== AIM OF THE EXERCISE ==
Whenever a line below includes the string "Some", show it.

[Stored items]
++++

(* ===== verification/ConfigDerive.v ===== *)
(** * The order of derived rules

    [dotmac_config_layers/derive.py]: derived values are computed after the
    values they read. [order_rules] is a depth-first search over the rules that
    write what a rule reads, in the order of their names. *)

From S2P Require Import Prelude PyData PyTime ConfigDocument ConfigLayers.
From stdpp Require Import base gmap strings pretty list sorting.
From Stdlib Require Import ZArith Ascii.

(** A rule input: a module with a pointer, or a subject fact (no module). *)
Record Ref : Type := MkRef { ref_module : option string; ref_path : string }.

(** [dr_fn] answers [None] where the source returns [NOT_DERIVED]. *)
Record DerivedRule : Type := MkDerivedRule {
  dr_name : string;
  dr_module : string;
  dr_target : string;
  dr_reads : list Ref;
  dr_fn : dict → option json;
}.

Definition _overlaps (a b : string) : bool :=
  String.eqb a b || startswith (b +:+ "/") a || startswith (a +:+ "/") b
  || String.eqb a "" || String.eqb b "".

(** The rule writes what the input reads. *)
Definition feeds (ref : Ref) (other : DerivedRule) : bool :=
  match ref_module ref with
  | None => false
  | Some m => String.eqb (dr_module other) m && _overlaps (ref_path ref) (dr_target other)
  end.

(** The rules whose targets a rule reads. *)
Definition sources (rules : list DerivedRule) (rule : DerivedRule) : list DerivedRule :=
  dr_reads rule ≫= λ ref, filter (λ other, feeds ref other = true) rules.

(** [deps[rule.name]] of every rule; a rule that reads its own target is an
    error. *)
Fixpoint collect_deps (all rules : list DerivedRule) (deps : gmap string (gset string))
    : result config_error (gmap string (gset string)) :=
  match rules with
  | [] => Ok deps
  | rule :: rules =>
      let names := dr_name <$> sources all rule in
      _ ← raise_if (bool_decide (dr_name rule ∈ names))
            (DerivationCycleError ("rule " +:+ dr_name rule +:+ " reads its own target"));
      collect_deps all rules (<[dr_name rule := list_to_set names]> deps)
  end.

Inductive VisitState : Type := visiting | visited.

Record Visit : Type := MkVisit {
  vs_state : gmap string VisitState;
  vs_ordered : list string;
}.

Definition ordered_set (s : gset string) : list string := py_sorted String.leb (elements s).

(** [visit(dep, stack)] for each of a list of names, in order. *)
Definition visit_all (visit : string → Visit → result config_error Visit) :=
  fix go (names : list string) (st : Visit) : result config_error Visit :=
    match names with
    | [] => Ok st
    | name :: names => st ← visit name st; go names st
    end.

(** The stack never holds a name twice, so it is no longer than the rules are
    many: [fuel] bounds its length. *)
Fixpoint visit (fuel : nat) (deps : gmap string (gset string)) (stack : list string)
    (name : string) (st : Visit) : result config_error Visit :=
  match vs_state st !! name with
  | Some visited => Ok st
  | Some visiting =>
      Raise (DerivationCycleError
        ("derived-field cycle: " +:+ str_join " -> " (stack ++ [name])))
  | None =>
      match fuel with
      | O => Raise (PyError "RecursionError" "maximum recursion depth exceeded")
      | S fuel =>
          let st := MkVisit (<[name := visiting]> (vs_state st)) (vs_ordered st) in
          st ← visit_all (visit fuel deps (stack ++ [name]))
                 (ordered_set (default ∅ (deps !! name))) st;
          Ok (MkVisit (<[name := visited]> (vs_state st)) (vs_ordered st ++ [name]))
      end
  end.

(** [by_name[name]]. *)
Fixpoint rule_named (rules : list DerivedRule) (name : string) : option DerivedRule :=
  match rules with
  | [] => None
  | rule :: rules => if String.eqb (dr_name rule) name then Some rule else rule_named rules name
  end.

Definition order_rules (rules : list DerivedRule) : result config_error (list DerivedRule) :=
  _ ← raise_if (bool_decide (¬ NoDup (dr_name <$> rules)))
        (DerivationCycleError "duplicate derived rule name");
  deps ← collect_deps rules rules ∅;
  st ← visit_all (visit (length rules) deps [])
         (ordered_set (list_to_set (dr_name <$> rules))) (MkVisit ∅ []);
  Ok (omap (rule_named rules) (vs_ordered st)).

++++

== EXERCISE RESPONSE ==
  | Some m => String.eqb (dr_module other) m && _overlaps (ref_path ref) (dr_target other)
  | Some visited => Ok st
  | Some visiting =>
  | rule :: rules => if String.eqb (dr_name rule) name then Some rule else rule_named rules name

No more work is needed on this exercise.